Mining sector growth, as much as it presents opportunities for transformative socio-economic development, can also constitute a resource curse for the economy. Among the Zimbabwean civil society, there are great concerns regarding the impact of poorly regulated expansion of mining activities, not only on the economy, but also on local communities. As explained by one of Publish What You Pay Zimbabwe activists, this intensification of mining exploration will ultimately result in new mines opening up and, potentially, involuntary displacement of rural communities, more pollution and increased conflicts. There are fears that expansion of mining activity in an environment characterised by endemic corruption and rent-seeking may only serve to widen the gap between the rich and the poor as miniscule investments are made towards the amelioration of socio-economic living conditions of the local populations. Even though some companies make contributions to corporate social investment projects aimed at improving the lives of local communities, there are still huge infrastructure gaps that the expansion of mining activities under the prevailing conditions will not be able to fill.

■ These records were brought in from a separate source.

(* ===== verification/P4Clients.v ===== *)
(** * The clients of the data plane ([dppaxos/src/dpdk_proposer.c], [dppaxos/src/xclient.c])

    The proposer program gives every worker its first requests and sums up the
    statistics of the workers.  The other client reads and sends on one core
    without rings; its packets go through the hierarchical scheduler of DPDK, the
    class [Sched], which limits the rate, and it writes the latencies to a file.

    [None] is the use of NULL, an access outside of a buffer or [rte_panic]. *)

From S2P Require Import Prelude Bytes PaxosTypes KhashInterface EvConfig Storage Acceptor Proposer Learner P4Packet P4Dpdk P4Sim P4App P4Runtime P4Worker P4Timers P4Replica P4Store.
#[local] Open Scope Z_scope.

Definition sizeof_request : Z := 8.

(** ** The proposer program *)

(** [rte_memcpy] of the number into the key and of its first bytes into the value;
    the last byte is not set. *)
Definition set_request (terminator : byte) (some_value : Z) : list byte :=
  le_split 1 WRITE_REQ ++ le_split 4 some_value ++ take (Z.to_nat VALLEN) (le_split 4 some_value) ++ [terminator].

Section proposer.
Context {D : Dpdk} {E : Eth} `{KH : KHash T} `{SA : StorageApi H} {CB X : Type} {EN : P4Env CB X}.
Notation state := (worker_state T H CB).
Notation worker := (app_lcore_params_worker state).
Implicit Types (a : app_params state) (d : dev) (w : worker).

(** The sums over the workers, whose counters start again. *)
Record sums := Sums { sum_latency_count : Z; sum_delivery : Z; sum_latency : Z; sum_pkts : Z; sum_bytes : Z }.

Definition collect (s : sums) w : sums * worker :=
  let st := stats (worker_paxos w) in
  (Sums (u32 (sum_latency_count s + nb_latency st)) (u32 (sum_delivery s + nb_delivery st))
     ((sum_latency s + latency st) mod 2 ^ 64) ((sum_pkts s + total_pkts st) mod 2 ^ 64)
     ((sum_bytes s + total_bytes st) mod 2 ^ 64),
   set_worker_paxos w (set_stats (worker_paxos w)
     (WorkerStats 0 0 0 0 0 (accepted_count st) (start_ts st) (buffer_count st)))).

Definition set_force_quit a : app_params state :=
  AppParams
    (lcore_params a) (nic_rx_queue_mask a) (nic_tx_port_mask a) (pools a) (lpm_tables a) (lpm_rules a)
    (n_lpm_rules a) (nic_rx_ring_size a) (nic_tx_ring_size a) (ring_rx_size a) (ring_tx_size a)
    (burst_size_io_rx_read a) (burst_size_io_rx_write a) (burst_size_io_tx_read a) (burst_size_io_tx_write a)
    (burst_size_worker_read a) (burst_size_worker_write a) (pos_lb a) (p4xos_conf a) (hz a) true
    (map_worker_lcore a) (map_lcore_worker a).

(** [total] is [total_delivered_count]; the average is output. *)
Definition stat_cb (total : Z) a : option (Z * app_params state) :=
  '(s, a) ← for_workers (fun _ s w => Some (collect s w)) (Sums 0 0 0 0 0) a;
  let total := (total + sum_delivery s) mod 2 ^ 64 in
  Some (total, if max_inst (p4xos_conf a) <=? total then set_force_quit a else a).
(** * BitChess: a shallow embedding of the rules core

    The embedding follows [bitboard.h], [bitboard.cpp], [board.h],
    [board.cpp] and [movegen.cpp].  A [Bitboard] ([uint64_t]) is a [Z] in
    [0, 2^64); every operation that can leave that range in C++ is wrapped
    with [u64].  Enumerations used as array indices ([PieceType], [Color])
    are inductive types; [Square], [Rank] and [File] are used
    arithmetically by the code and are integers. *)

From Stdlib Require Import ZArith List Bool Lia String Ascii.
Import ListNotations.
Local Open Scope Z_scope.

(** ** bitboard.h: basic types *)

Definition Bitboard := Z.

(** Truncation of an integer to [uint64_t]. *)
Definition u64 (z : Z) : Bitboard := Z.land z (Z.ones 64).

(** [~x] on a [uint64_t]. *)
Definition not64 (x : Bitboard) : Bitboard := u64 (Z.lnot x).

(** The value of an arithmetic result stored in an [int]: 32 bits in
    two's complement, so an increment of [INT_MAX] wraps around to
    [INT_MIN], as it does in the compiled program. *)
Definition wrap_int (z : Z) : Z := (z + 2 ^ 31) mod 2 ^ 32 - 2 ^ 31.

(** [x != 0], the truth value of a bitboard used as a condition. *)
Definition nz (x : Z) : bool := negb (x =? 0).

Inductive PieceType : Set :=
  PAWN | KNIGHT | BISHOP | ROOK | QUEEN | KING | NO_PIECE_TYPE.

Inductive Color : Set := WHITE | BLACK | NO_COLOR.

Definition PieceType_eqb (p q : PieceType) : bool :=
  match p, q with
  | PAWN, PAWN | KNIGHT, KNIGHT | BISHOP, BISHOP | ROOK, ROOK
  | QUEEN, QUEEN | KING, KING | NO_PIECE_TYPE, NO_PIECE_TYPE => true
  | _, _ => false
  end.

As it is too often the case in resource-rich countries, mining activities have been developed at the expense of other economic sectors, thus creating an enclave or resource-dependent economy. Zimbabwe, which was once referred to as “the bread basket of Africa”, has seen its agricultural and manufacturing sectors declining over the past decades. These sectors, which are key for sustainable livelihoods, have clearly not been given enough support in favour of mining activities that are seen as offering the best chance for turning the country’s economic fortunes.
In its current state, there are credible concerns that the Zimbabwean government is not prepared to manage its mineral resources to effectively benefit of its citizens. Since contracts are often negotiated in secret, civil society’s knowledge of mining generated revenue and how they it is spent remains limited and so to the capacity to hold government accountable. Some activists hold the view that continued expansion of mining in the current context may not result in desired development outcomes. Focusing on agricultural and the manufacturing sector has been identified by many as an alternative option to resuscitate the economy.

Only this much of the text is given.